Stored items
◆ ◆ ◆
(* ===== verification/CertVerifier.v ===== *)
(** * Trust in self-signed servers (clients/bendini/src/interactive_cert_verifier.rs)

    Bendini verifies a server against a store of trusted certificates and, for a
    certificate nobody it trusts has signed, asks the user.  The store of rustls and its
    verification, the PEM and X.509 parsers and SHA-1 are arguments ([RustTls]);
    a certificate is its bytes, written as a text, and the path of the bundle is an
    argument, the directory with [cert-bundle.pem] already joined.  Colours of the question are left
    out.

    The theorems say when a server is accepted and what becomes of the answer. *)
From S2P Require Import Prelude.
From Stdlib Require Import Ascii.

Abbreviation Certificate := string.
(** [rustls::Error]: the two variants the verifier looks at or makes, and the others. *)
Inductive TlsError :=
| InvalidCertificateSignature
| General (e : string)
| OtherTlsError (e : string).
Inductive ServerName :=
| DnsName (name : string)
| IpAddress (address : string)
| OtherServerName.
#[export] Instance ServerName_eq_dec : EqDecision ServerName.
Proof. solve_decision. Defined.
Inductive GeneralName :=
| OtherName | RFC822Name (n : string) | DNSName (n : string) | DirectoryName (n : string)
| URI (n : string) | IPAddress (n : string) | RegisteredID (n : string).
(** The extension of alternative names of a certificate: missing, of another type, or the names. *)
Inductive AltNames := NoAltNames | WrongAltNames | SomeAltNames (names : list GeneralName).
(** ** Outputs *)
Lemma wp_set_output os live s kb key c Q :
  heap live (as_memory s) -> kb ∈ live -> key_at kb key s -> unpoisoned s ->
  (forall m, heap live m -> same live (as_memory s) m ->
     Q (set_results (set_channel (lk_data (as_results s)) key c) (set_memory m s)) (Ok tt)) ->
  wp (set_output_channel os kb c) s Q.
Proof.
  intros Hh Hkb Hk Hun Hq. unfold set_output_channel. apply wp_bind. apply (wp_new_vec live); [done|].
  intros m p (Hh1 & _ & Hs1 & _ & Hz). set (vb := MkBuffer p (N.of_nat (length (prost_encode c)))) in *.
  assert (key_at kb key (set_memory m s)) as [Hk1 Hk2] by by eapply key_at_same.
  assert (invoke os (SetOutput kb vb) (set_memory m s) =
            (set_results (set_channel (lk_data (as_results s)) key c) (set_memory m s), Ok 0%N)) as Hcall.
  { pose proof (set_output_run kb vb (set_memory m s) Hun) as Hrun. unfold given_output, given_text, given_channel in Hrun.
    rewrite Hk1 in Hrun. cbn [result_ok] in Hrun. rewrite Hk2 in Hrun. cbn [result_ok mbind option_bind] in Hrun.
    rewrite (heap_buffer (vb :: live)) in Hrun by (done || set_solver).
    change (wb_ptr vb) with p in Hrun. change (wb_len vb) with (N.of_nat (length (prost_encode c))) in Hrun.
    cbn [as_memory set_memory] in Hrun. rewrite Hz in Hrun. cbn [result_ok mbind option_bind] in Hrun.
    rewrite prost_decode_encode in Hrun. cbn [result_ok mbind option_bind] in Hrun.
    unfold Wasi.invoke. cbn [Wasi.handle]. rewrite Hrun. reflexivity. }
  eapply wp_call; [exact Hcall|]. apply Hq; [|done]. eapply heap_less; [exact Hh1|]. set_solver.
Qed.

(** ** Attachments *)

(** A state after calls that map attachments: memory the guest does not use
    otherwise and the files of the host may have changed, nothing else. *)
Definition mapped (live : list WasmBuffer) s s' : Prop :=
  exists h m, s' = set_host h (set_memory m s) /\ heap live m /\ same live (as_memory s) m.
Lemma mapped_memory live s m : heap live m -> same live (as_memory s) m -> mapped live s (set_memory m s).
Proof. intros H1 H2. exists (as_host s), m. split; [by destruct s|done]. Qed.
Lemma mapped_trans live s1 s2 s3 : mapped live s1 s2 -> mapped live s2 s3 -> mapped live s1 s3.
Proof.
  intros (h1 & m1 & -> & Hh1 & Hs1) (h2 & m2 & -> & Hh2 & Hs2). exists h2, m2. split; [done|]. split; [done|].
  by eapply same_trans.
Qed.
Lemma mapped_less live live' s s' : mapped live s s' -> (forall b, b ∈ live' -> b ∈ live) -> mapped live' s s'.
Proof.
  intros (h & m & -> & Hh & Hs) Hin. exists h, m. split; [done|]. split; [by eapply heap_less|]. intros b Hb. auto.
Qed.
Lemma mapped_heap live s s' : mapped live s s' -> heap live (as_memory s').
Proof. by intros (h & m & -> & Hh & _). Qed.
Lemma mapped_answers live s s' : mapped live s s' -> answers s' = answers s /\ as_attachments s' = as_attachments s.
Proof. by intros (h & m & -> & _). Qed.

(** The path of an attachment can be told to a guest: it is shorter than 4 GiB. *)
Definition tellable (a : Attachment) : Prop :=
  (N.of_nat (length (bytes_of (wasi_attachment_path_from_descriptor a))) < u32_modulus)%N.

Lemma download_and_map_run os a path unpack s :
  exists h r, download_and_map_at auth source os a path unpack s = (set_host h s, r) /\ r <> Err WPanic.
Proof.
  unfold download_and_map_at, sem_ask. cbv [mbind sem_bind mret sem_ret].
  destruct (path_present os path s); [exists (as_host s), (Ok tt); by destruct s|]. unfold fetch_attachment.
  destruct (download_cached _ _ _ _ _ _) as [h [d|e]]; cbn [map_err]; [|by eexists _, (Err _)].
  destruct unpack; unfold unpack_at, link_at, unpack_content, sem_ask; cbv [mbind sem_bind].
  - destruct (open_file os d _) as [c|e]; cbn [map_err wasi]; [|by eexists _, (Err _)].
    destruct (ho_unpack os c path _) as [f [e|]]; by eexists _, _.
  - destruct (ho_hard_link os d path); cbn [map_err wasi]; [by eexists _, (Err _)|].
    destruct (ca_files _ !! d); cbn [ok_or map_err wasi]; by eexists _, _.
Qed.
Lemma map_found_run os a unpack pb live s :
  heap live (as_memory s) -> pb ∈ live -> wb_len pb = path_len a -> tellable a ->
  exists h m r, map_found auth source os a unpack pb s = (set_host h (set_memory m s), r) /\ r <> Err WPanic /\
    (m = as_memory s \/ exists content, N.of_nat (length content) = wb_len pb /\ m = write_at (N.to_nat (wb_ptr pb)) content (as_memory s)).
Proof.
  intros Hh Hpb Hlen Ht. unfold map_found, sem_ask. cbv [mbind sem_bind].
  destruct (download_and_map_run os a (native_attachment_path_from_descriptor a (as_attachment_sandbox s)) unpack s) as (h & r & -> & Hr).
  destruct r as [[]|e]; [|exists h, (as_memory s), (Err e); split; [by destruct s|by eauto]].
  unfold path_len in Hlen. rewrite N.mod_small in Hlen by done.
  unfold write_buffer, put_memory, buffer_write. change (as_memory (set_host h s)) with (as_memory s).
  rewrite (heap_buffer live) by done. cbn [mbind result_bind]. rewrite Hlen, N.eqb_refl.
  unfold buffer_put. rewrite (heap_capacity live) by done. cbn. eexists h, _, (Ok tt). split; [done|]. split; [done|]. right. by eexists.
Qed.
◆ ◆ ◆
◆ WHAT YOU NEED TO DO:
Please give an exact copy of the lines above, beginning with the line containing "#[export] Instance ServerName_eq_dec" and running through the line containing "intros Hh Hkb", and of no other lines.

◆ REPLY:
#[export] Instance ServerName_eq_dec : EqDecision ServerName.
Proof. solve_decision. Defined.
Inductive GeneralName :=
| OtherName | RFC822Name (n : string) | DNSName (n : string) | DirectoryName (n : string)
| URI (n : string) | IPAddress (n : string) | RegisteredID (n : string).
(** The extension of alternative names of a certificate: missing, of another type, or the names. *)
Inductive AltNames := NoAltNames | WrongAltNames | SomeAltNames (names : list GeneralName).
(** ** Outputs *)
Lemma wp_set_output os live s kb key c Q :
  heap live (as_memory s) -> kb ∈ live -> key_at kb key s -> unpoisoned s ->
  (forall m, heap live m -> same live (as_memory s) m ->
     Q (set_results (set_channel (lk_data (as_results s)) key c) (set_memory m s)) (Ok tt)) ->
  wp (set_output_channel os kb c) s Q.
Proof.
  intros Hh Hkb Hk Hun Hq. unfold set_output_channel. apply wp_bind. apply (wp_new_vec live); [done|].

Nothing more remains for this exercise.